The Shocking Back Story Behind Yesterday’s Debacle at United Airlines

Yesterday’s shocking customer service blunder at United Airlines was yet another example of an employee culture so disengaged that we end up dragging a semi-conscious passenger in front of the world. The UA “culture” treats its own employees so badly that incidents like this happen routinely. This morning, I spoke with a former commercial pilot who witnessed a passenger without legs drag himself through the snow to make his next flight. Dispatch repeatedly didn’t listen to the severity of the customer need. UA isn’t alone, the trance of employee disengagement impacts all of us every single day.


Current industry practice allows customers to get “bumped” to accommodate employee needs. While this could be a good time to question the profit benefits of this behavior, here is how an engaged team would have handled the situation: The gate agent would have known of the staffing need in advance. The four most recently booked passengers would have never made it onto the plane. That agent would have been given the responsibility to do anything to make those four customers as OK as possible. If all passengers had boarded, the needed employees would have been placed on a bus.


In my upcoming book The Workplace Engagement Solution (Career Press, available August), United Airlines is featured as an organizational culture destroyed by one of the most disengaged CEOs to ever get the reigns to a major company.


Here is the previously published blog:


In 2015, a sizable group of past and current United Airlines employees signed a petition filed by demanding the resignation of United Airlines CEO Jeff Smisek. It called Smisek out for cutting costs at the expense of services and taking steps that damage retirees – all actions the group claims to be contrary to Smisek’s sworn testimony before Congress when he said the 2010 merger between Continental and United would have no “significant” effect on employment on frontline jobs.

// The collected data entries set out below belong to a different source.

(** Before the mount, and after a mount that rendered no image element, the
    holder is empty. *)
Lemma holder_empty_until_mounted p (tr : list input) :
  cropper (setup p) = None
  ∧ cropper (run (Mount None :: tr) (setup p)) = None.
Proof.
  split; [reflexivity|].
  assert (H : ∀ s, cropper s = None → isMounted s = true →
                   cropper (run tr s) = None ∧ isMounted (run tr s) = true).
  { induction tr as [|inp tr IH]; intros s Hc Hm; [auto|].
    simpl. apply IH.
    - destruct inp as [e| |c|h d]; simpl.
      + rewrite Hm. exact Hc.
      + exact Hc.
      + rewrite (exec_absent c s Hc). exact Hc.
      + unfold fire. rewrite Hc. exact Hc.
    - destruct inp as [e| |c|h d]; simpl.
      + rewrite Hm. exact Hm.
      + exact Hm.
      + rewrite (exec_absent c s Hc). exact Hm.
      + unfold fire. rewrite Hc. exact Hm. }
  apply (H (step (Mount None) (setup p))); reflexivity.
Qed.

Lemma propagate_not_TypeError (r : lib_result value) (t : string) :
  propagate r ≠ Throw (TypeError_reading t).
Proof. destruct r; discriminate. Qed.

Lemma optional_chain_not_TypeError (u : ucall number) s (t : string) :
  (optional_chain u s).1 ≠ Throw (TypeError_reading t).
Proof.
  unfold optional_chain. destruct (cropper s); simpl.
  - apply propagate_not_TypeError.
  - discriminate.
Qed.

(** C8, as the code has it.  Neither of two [destroy()] calls in a row
    throws the facade's own [TypeError].  On an empty holder a call returns
    [undefined] and changes nothing.  On a filled holder both calls are
    handed to the same instance, the second on the state the first left it
    in: each returns or throws what the library's [destroy] does there, the
    holder stays filled with the instance in the state the library left it,
    the callbacks the library fires meanwhile emit their signals, and the
    two requests are on the trace. *)
Theorem C8_destroy_twice_forwards_twice s :
  (∀ t, (destroy s).1 ≠ Throw (TypeError_reading t))
  ∧ (∀ t, (destroy (destroy s).2).1 ≠ Throw (TypeError_reading t))
  ∧ match cropper s with
    | None =>
        destroy s = (Return Undefined, s)
        ∧ destroy (destroy s).2 = (Return Undefined, s)
    | Some i =>
        (destroy s).1 = propagate (r_result (lib_run UDestroy (inst_state i)))
        ∧ cropper (destroy s).2
            = Some (Instance (inst_element i) (inst_options i)
                      (r_state (lib_run UDestroy (inst_state i))))
        ∧ (destroy (destroy s).2).1
            = propagate (r_result (lib_run UDestroy
                           (r_state (lib_run UDestroy (inst_state i)))))
        ∧ cropper (destroy (destroy s).2).2
            = Some (Instance (inst_element i) (inst_options i)
                      (r_state (lib_run UDestroy
                         (r_state (lib_run UDestroy (inst_state i))))))
        ∧ ulog (destroy (destroy s).2).2
            = ulog s ++ [UInvoke UDestroy; UInvoke UDestroy]
        ∧ emitted (destroy (destroy s).2).2
            = emitted s
              ++ concat (deliver (inst_options i)
                           <$> r_fired (lib_run UDestroy (inst_state i)))
              ++ concat (deliver (inst_options i)
                           <$> r_fired (lib_run UDestroy
                                 (r_state (lib_run UDestroy (inst_state i)))))
    end.
Proof.
  split; [intros t; apply optional_chain_not_TypeError|].
  split; [intros t; apply optional_chain_not_TypeError|].
  unfold destroy, optional_chain. destruct (cropper s) as [i|] eqn:Hi.
  - cbn -[lib_run deliver]. rewrite <- !app_assoc. repeat split; reflexivity.
  - cbn. rewrite Hi. split; reflexivity.
Qed.

(** C2, as the code has it.  Once [destroy()] has been called on a facade
    whose holder is filled, the holder stays filled whatever happens next: it
    points to the instance constructed with the same element and the same
    options, no further instance is ever constructed, and every exposed
    method called from then on reaches that instance and hands back what the
    instance returns or throws. *)
Theorem C2_destroy_keeps_instance p (tr tr' : list input) i c :
  cropper (run tr (setup p)) = Some i →
  ∃ i',
    cropper (run tr' (destroy (run tr (setup p))).2) = Some i'
    ∧ inst_element i' = inst_element i
    ∧ inst_options i' = inst_options i
    ∧ constructions (run tr' (destroy (run tr (setup p))).2)
        = constructions (run tr (setup p))
    ∧ (exec c (run tr' (destroy (run tr (setup p))).2)).1
        = propagate (r_result (lib_run (spec_passthrough (fill_defaults c))
                                 (inst_state i')))
    ∧ ulog (exec c (run tr' (destroy (run tr (setup p))).2)).2
        = ulog (run tr' (destroy (run tr (setup p))).2)
          ++ [UInvoke (spec_passthrough (fill_defaults c))].
Proof.
  intros Hi. pose proof (invariant_run p tr) as Hinv.
  set (s := run tr (setup p)) in *.
  pose proof (invariant_step p (Invoke CallDestroy) s Hinv) as Hinv1.
  change (step (Invoke CallDestroy) s) with (destroy s).2 in Hinv1.
  destruct (step_keeps_holder p (Invoke CallDestroy) s i Hinv Hi)
    as (i1 & H1 & He1 & Ho1).
  change (step (Invoke CallDestroy) s) with (destroy s).2 in H1.
  destruct (run_keeps_holder p tr' _ i1 Hinv1 H1) as (i2 & H2 & He2 & Ho2).
  pose proof (invariant_run_from p tr' _ Hinv1) as Hinv2.
  exists i2. split; [exact H2|]. split; [congruence|]. split; [congruence|].
  split.
  - rewrite (invariant_constructions p _ Hinv2), (invariant_constructions p _ Hinv).
    rewrite H2, Hi. reflexivity.
  - rewrite (exec_live c _ i2 H2). split; reflexivity.
Qed.

(** C4, as the code has it.  On a filled holder an exposed method calls the
    method of the wrapped instance that the specification names for it, with
    the caller's arguments in their order once every omitted optional
    argument that has a declared default is replaced by that default
    ([false] for [onlyColorChanged] and [rounded], the first argument for
    the second of [moveTo] and [scale], the empty object for the options of
    [getCroppedCanvas]); an optional argument without a default is forwarded
    as the caller gave it.  Nothing else is asked of the instance, and what
    the instance returns or throws comes back unchanged.  The method called
    has the name of the exposed one, except that [initCrop] calls [crop]. *)
Theorem C4_forwarding_with_defaults s i c :
  cropper s = Some i →
  exec c s = forward (spec_passthrough (fill_defaults c)) i s
  ∧ (exec c s).1
      = propagate (r_result (lib_run (spec_passthrough (fill_defaults c))
                               (inst_state i)))
  ∧ ulog (exec c s).2 = ulog s ++ [UInvoke (spec_passthrough (fill_defaults c))]
  ∧ (omits_defaulted c = false → fill_defaults c = c)
  ∧ ucall_name (spec_passthrough (fill_defaults c))
      = match c with CallInitCrop => "crop" | _ => exposed_key c end.
Proof.
  intros Hi. rewrite (exec_live c s i Hi).
  split; [reflexivity|]. split; [reflexivity|]. split; [reflexivity|].
  split; [apply fill_defaults_supplied | apply ucall_name_passthrough].
Qed.

Lemma cropper_options_fields (a : option number) (k : string) :
  k ∈ dom (cropper_options a) → k ∈ Options_fields.
Proof.
  rewrite cropper_options_dom. intros Hk.
  assert (Hsub : ({[ "aspectRatio" ]} ∪ list_to_set (hook_key <$> all_hooks)
                  : gset string) ⊆ list_to_set Options_fields)
    by (decide_by_compute).
  apply Hsub in Hk. apply elem_of_list_to_set in Hk. exact Hk.
Qed.

(** C5, as the code has it.  The options literal handed to the constructor
    at mount has seven keys: [aspectRatio], bound to the prop as it is, and
    the six callback slots ready, cropstart, cropmove, cropend, crop and
    zoom, each bound to a callback.  All seven are fields of [Options], and
    no other key is present. *)
Theorem C5_options_forwarded (a : option number) (el : element) s :
  dom (cropper_options a)
    = {[ "aspectRatio" ]} ∪ list_to_set (hook_key <$> all_hooks)
  ∧ size (dom (cropper_options a)) = 7
  ∧ size (dom (cropper_options a) ∖ {[ "aspectRatio" ]}) = 6
  ∧ cropper_options a !! "aspectRatio" = Some (OptNumber a)
  ∧ (∀ h, ∃ f, cropper_options a !! hook_key h = Some (OptCallback f))
  ∧ (∀ k, k ∈ dom (cropper_options a) → k ∈ Options_fields)
  ∧ ulog (onMounted (bind_ref (Some el) true s))
      = ulog s ++ [UNew el (cropper_options (aspectRatio (props s)))].
Proof.
  split; [apply cropper_options_dom|].
  split; [vm_compute; reflexivity|].
  split; [vm_compute; reflexivity|].
  split; [vm_compute; reflexivity|].
  split; [intros h; rewrite cropper_options_hook; eauto|].
  split; [apply cropper_options_fields | reflexivity].
Qed.
(** * Legislative bill monitor (main.py): model and verified properties

    The program fetches a listing page of bills, extracts links to the
    detail pages, classifies the text of each bill into policy sectors by
    keyword search, scores it, summarises it and writes a CSV table.

    Python strings are sequences of Unicode code points: they are modelled
    as lists of code points ([list N]), so that [len], slicing and the
    character budget of the summariser count what Python counts.  Python
    integers are unbounded and modelled as [Z]. *)

From Stdlib Require Import ZArith NArith List Lia String Ascii Bool.
From Stdlib Require DecimalZ.
From Stdlib Require Import DecimalString.
From stdpp Require Import base gmap sets list.
Import ListNotations.

Local Open Scope Z_scope.

(** ** Strings *)

Abbreviation str := (list N).

(** [len] is Python's [len], an integer. *)
Definition len {A : Type} (l : list A) : Z := Z.of_nat (length l).

(** Literals are written as UTF-8 text and decoded to code points. *)
Fixpoint utf8_decode (pending : nat) (acc : N) (bs : list N) : str :=
  match bs with
  | [] => []
  | b :: bs' =>
      if (b <? 128)%N then b :: utf8_decode 0 0%N bs'
      else if (b <? 192)%N then
        let acc' := (acc * 64 + (b - 128))%N in
        match pending with
        | 1%nat => acc' :: utf8_decode 0 0%N bs'
        | S p => utf8_decode p acc' bs'
        | O => utf8_decode 0 0%N bs'
        end
      else if (b <? 224)%N then utf8_decode 1 (b - 192)%N bs'
      else if (b <? 240)%N then utf8_decode 2 (b - 224)%N bs'
      else utf8_decode 3 (b - 240)%N bs'
  end.

Definition u (s : string) : str :=
  utf8_decode 0 0%N (List.map N_of_ascii (list_ascii_of_string s)).

(** [needle in hay] on strings: substring search. *)
Fixpoint starts_with (p s : str) : bool :=
  match p, s with
  | [], _ => true
  | _ :: _, [] => false
  | a :: p', b :: s' => (a =? b)%N && starts_with p' s'
  end.
(** * PSON encoder (src/PSON/Encoder.ts): a shallow embedding and its properties

    The encoder turns a JavaScript value into a tagged byte sequence and
    keeps a dictionary of object keys.  The embedding follows the source
    statement by statement:

    - a JavaScript Number is an IEEE-754 double, here a [spec_float] of the
      Standard Library, compared by value as [===] does;
    - the encoder object (dictionary, next index, mode) and the ByteBuffer it
      writes to are mutable objects: they are threaded as explicit state, and a
      thrown exception keeps the state reached when it was thrown;
    - the dictionary is a plain object used as a map: its own properties are
      a finite map, and what it inherits from [Object.prototype] shows where
      the code touches it, in the setter of [__proto__] and in the method
      [hasOwnProperty];
    - the recursion of [_encodeValue] is counted in call-stack frames, the
      engine's RangeError when they run out included. *)

From Stdlib Require Import ZArith Lia List Bool.
From Stdlib.Floats Require Import SpecFloat.
From stdpp Require Import gmap strings list.

Open Scope Z_scope.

At a previous United Airlines Investor Day Conference, Smisek made a rather jaw-dropping statement:


“I think you’ll like the changes you see, as we aim to not fall in the last place.”


At the time, United’s customer service satisfaction ratings were in the mid-twenty percentile. He posted a new target in the employee cafeterias that he wanted everyone to aspire to hit 31%. Many asked if he was actually suggesting this was the new customer service rating target to which he responded the number represented a “complex metric.”


When Mr. Smisek took over merged United and Continental airlines, he slashed pensions, incentives, expenses and dismembered one of the better cultures in the industry. He cut costs to such a degree that planes have had to make unscheduled stops to pick up toilet paper. Staff members coined a phrase, “this airline is all Jeff’d up.”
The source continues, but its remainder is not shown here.